**TASK DESCRIPTION:**
A verbatim reproduction of the lines below, from the line containing "- unfold applied. destruct (push_block_with_gc" through the line containing "Proof. pose proof", both ends included, is the whole required output.

[RECORDS PROVIDED]

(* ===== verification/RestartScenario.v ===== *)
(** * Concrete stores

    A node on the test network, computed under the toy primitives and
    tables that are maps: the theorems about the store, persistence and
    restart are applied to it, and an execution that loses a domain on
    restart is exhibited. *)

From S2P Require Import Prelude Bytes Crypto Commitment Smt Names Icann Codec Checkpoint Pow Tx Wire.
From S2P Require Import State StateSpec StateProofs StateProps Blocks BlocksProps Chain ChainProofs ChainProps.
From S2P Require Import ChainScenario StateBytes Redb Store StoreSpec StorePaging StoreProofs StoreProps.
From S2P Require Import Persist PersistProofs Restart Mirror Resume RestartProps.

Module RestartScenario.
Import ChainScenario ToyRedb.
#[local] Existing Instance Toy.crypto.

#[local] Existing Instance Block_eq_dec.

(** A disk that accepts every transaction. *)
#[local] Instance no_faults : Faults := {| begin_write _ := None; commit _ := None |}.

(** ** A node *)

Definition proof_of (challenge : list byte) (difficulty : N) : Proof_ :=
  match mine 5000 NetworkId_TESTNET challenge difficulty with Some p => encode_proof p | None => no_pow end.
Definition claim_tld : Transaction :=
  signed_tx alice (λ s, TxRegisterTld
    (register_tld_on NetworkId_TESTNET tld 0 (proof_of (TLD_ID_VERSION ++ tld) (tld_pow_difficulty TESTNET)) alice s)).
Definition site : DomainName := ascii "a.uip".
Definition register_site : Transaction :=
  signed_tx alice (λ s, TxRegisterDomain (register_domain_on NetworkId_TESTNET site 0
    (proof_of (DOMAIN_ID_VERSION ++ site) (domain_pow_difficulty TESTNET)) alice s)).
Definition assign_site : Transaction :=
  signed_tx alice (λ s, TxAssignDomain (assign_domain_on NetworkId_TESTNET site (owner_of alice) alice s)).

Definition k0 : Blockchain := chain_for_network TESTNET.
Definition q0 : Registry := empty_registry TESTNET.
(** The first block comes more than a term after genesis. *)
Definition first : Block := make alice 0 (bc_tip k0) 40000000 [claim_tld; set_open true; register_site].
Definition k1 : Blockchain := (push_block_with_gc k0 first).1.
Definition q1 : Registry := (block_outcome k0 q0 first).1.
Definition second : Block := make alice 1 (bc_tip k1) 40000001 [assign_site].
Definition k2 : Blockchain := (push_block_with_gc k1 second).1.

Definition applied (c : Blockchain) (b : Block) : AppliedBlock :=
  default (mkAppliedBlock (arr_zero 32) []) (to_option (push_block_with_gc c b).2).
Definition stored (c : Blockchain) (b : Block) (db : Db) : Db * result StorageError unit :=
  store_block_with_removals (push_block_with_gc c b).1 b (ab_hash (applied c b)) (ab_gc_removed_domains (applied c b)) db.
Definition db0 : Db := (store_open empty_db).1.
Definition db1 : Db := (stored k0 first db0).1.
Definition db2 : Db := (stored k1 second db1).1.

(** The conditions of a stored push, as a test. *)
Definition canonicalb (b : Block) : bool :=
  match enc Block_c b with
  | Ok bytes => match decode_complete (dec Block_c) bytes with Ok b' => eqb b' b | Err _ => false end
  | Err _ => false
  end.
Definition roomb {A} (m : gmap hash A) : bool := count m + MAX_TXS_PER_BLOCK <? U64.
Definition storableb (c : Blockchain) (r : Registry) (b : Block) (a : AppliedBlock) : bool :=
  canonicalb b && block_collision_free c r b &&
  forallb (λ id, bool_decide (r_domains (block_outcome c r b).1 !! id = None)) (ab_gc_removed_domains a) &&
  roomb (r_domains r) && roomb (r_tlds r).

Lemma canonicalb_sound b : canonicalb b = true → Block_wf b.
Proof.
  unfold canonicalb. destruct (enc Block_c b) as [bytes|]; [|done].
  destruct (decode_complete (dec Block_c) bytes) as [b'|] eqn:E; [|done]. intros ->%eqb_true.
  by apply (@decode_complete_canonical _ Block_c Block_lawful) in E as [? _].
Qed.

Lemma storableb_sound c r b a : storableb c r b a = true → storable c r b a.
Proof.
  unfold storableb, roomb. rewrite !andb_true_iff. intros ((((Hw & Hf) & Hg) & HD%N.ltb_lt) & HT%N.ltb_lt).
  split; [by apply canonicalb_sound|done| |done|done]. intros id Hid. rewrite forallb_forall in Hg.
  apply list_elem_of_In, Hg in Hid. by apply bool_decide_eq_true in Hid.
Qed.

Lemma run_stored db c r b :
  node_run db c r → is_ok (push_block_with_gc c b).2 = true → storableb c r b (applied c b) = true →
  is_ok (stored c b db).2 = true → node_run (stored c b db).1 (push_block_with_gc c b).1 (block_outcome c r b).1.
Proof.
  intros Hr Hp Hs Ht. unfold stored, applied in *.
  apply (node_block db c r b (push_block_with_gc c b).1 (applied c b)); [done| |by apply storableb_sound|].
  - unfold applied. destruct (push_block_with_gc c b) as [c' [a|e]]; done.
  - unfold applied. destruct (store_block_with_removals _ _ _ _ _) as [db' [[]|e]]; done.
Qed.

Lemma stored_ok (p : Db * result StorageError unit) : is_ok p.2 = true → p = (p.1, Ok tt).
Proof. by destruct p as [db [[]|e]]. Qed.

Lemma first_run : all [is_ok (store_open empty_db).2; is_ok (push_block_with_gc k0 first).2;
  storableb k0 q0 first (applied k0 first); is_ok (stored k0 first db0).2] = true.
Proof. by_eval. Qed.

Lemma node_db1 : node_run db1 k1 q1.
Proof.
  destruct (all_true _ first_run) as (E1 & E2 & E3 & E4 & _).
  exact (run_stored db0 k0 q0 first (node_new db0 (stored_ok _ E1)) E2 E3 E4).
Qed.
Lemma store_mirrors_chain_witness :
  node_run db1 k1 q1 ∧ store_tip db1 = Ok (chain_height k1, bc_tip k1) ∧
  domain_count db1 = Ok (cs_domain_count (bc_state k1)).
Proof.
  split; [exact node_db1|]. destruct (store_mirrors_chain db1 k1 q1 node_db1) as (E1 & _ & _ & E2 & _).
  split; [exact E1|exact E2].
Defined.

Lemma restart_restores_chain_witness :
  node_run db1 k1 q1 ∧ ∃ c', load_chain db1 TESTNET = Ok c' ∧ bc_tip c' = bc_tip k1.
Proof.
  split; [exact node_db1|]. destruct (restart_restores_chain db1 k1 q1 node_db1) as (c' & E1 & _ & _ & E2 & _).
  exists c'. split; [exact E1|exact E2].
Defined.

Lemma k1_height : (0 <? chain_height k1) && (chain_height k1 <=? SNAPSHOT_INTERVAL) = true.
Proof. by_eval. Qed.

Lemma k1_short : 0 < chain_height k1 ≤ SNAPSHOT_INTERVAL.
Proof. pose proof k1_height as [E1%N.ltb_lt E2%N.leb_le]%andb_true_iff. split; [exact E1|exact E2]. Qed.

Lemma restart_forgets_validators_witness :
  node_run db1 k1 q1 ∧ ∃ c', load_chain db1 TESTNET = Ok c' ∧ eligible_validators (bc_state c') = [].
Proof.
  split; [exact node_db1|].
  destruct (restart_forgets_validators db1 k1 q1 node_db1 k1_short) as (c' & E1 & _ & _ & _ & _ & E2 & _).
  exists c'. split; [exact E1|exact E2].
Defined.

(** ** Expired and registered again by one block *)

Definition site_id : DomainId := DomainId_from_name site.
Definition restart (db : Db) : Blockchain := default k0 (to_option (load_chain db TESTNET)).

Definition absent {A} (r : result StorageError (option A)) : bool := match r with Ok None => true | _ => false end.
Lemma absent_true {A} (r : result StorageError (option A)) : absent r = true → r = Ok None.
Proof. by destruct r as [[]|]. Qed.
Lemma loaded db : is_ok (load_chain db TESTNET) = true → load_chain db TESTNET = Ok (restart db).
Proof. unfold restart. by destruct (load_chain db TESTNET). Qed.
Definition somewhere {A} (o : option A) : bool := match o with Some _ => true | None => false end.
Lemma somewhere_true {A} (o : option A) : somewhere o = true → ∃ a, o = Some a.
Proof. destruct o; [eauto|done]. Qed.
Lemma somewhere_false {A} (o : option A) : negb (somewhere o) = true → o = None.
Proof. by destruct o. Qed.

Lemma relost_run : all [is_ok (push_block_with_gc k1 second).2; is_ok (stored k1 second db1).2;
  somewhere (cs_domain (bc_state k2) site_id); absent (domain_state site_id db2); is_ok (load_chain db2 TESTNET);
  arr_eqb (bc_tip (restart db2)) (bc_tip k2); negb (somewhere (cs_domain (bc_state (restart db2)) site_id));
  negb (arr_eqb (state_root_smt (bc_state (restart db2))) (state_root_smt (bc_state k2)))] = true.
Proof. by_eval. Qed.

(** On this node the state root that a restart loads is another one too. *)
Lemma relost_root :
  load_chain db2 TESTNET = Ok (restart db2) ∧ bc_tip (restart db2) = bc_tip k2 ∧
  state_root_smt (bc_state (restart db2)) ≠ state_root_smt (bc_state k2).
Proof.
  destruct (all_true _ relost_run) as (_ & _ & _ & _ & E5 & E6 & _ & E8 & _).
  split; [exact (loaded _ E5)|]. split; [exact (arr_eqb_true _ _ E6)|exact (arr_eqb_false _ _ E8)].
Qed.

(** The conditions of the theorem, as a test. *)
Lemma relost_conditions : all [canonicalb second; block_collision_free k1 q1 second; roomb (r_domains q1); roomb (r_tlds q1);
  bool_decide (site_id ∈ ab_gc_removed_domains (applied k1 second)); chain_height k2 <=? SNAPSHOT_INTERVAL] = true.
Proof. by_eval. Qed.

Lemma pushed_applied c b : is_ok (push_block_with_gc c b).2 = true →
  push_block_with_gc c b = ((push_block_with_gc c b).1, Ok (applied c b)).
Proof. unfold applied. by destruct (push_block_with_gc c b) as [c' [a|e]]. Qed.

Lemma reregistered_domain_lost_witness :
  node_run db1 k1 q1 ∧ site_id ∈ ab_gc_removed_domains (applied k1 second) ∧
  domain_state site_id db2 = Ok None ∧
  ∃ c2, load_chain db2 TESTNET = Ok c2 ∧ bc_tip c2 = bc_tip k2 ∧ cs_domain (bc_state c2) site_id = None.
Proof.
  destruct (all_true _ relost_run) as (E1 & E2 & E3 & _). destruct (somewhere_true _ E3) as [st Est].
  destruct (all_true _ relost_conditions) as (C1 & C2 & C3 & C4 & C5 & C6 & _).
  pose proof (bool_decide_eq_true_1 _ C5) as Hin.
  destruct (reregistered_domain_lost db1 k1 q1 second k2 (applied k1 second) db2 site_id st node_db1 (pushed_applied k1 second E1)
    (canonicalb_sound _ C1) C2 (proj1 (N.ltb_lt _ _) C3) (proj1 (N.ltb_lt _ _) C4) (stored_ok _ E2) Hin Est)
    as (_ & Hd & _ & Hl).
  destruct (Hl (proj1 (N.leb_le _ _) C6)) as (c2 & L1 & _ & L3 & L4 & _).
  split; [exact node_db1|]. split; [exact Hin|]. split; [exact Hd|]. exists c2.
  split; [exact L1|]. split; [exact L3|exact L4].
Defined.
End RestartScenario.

[/RECORDS PROVIDED]

**WORKED SOLUTION:**
  - unfold applied. destruct (push_block_with_gc c b) as [c' [a|e]]; done.
  - unfold applied. destruct (store_block_with_removals _ _ _ _ _) as [db' [[]|e]]; done.
Qed.

Lemma stored_ok (p : Db * result StorageError unit) : is_ok p.2 = true → p = (p.1, Ok tt).
Proof. by destruct p as [db [[]|e]]. Qed.

Lemma first_run : all [is_ok (store_open empty_db).2; is_ok (push_block_with_gc k0 first).2;
  storableb k0 q0 first (applied k0 first); is_ok (stored k0 first db0).2] = true.
Proof. by_eval. Qed.

Lemma node_db1 : node_run db1 k1 q1.
Proof.
  destruct (all_true _ first_run) as (E1 & E2 & E3 & E4 & _).
  exact (run_stored db0 k0 q0 first (node_new db0 (stored_ok _ E1)) E2 E3 E4).
Qed.
Lemma store_mirrors_chain_witness :
  node_run db1 k1 q1 ∧ store_tip db1 = Ok (chain_height k1, bc_tip k1) ∧
  domain_count db1 = Ok (cs_domain_count (bc_state k1)).
Proof.
  split; [exact node_db1|]. destruct (store_mirrors_chain db1 k1 q1 node_db1) as (E1 & _ & _ & E2 & _).
  split; [exact E1|exact E2].
Defined.

Lemma restart_restores_chain_witness :
  node_run db1 k1 q1 ∧ ∃ c', load_chain db1 TESTNET = Ok c' ∧ bc_tip c' = bc_tip k1.
Proof.
  split; [exact node_db1|]. destruct (restart_restores_chain db1 k1 q1 node_db1) as (c' & E1 & _ & _ & E2 & _).
  exists c'. split; [exact E1|exact E2].
Defined.

Lemma k1_height : (0 <? chain_height k1) && (chain_height k1 <=? SNAPSHOT_INTERVAL) = true.
Proof. by_eval. Qed.

Lemma k1_short : 0 < chain_height k1 ≤ SNAPSHOT_INTERVAL.
Proof. pose proof k1_height as [E1%N.ltb_lt E2%N.leb_le]%andb_true_iff. split; [exact E1|exact E2]. Qed.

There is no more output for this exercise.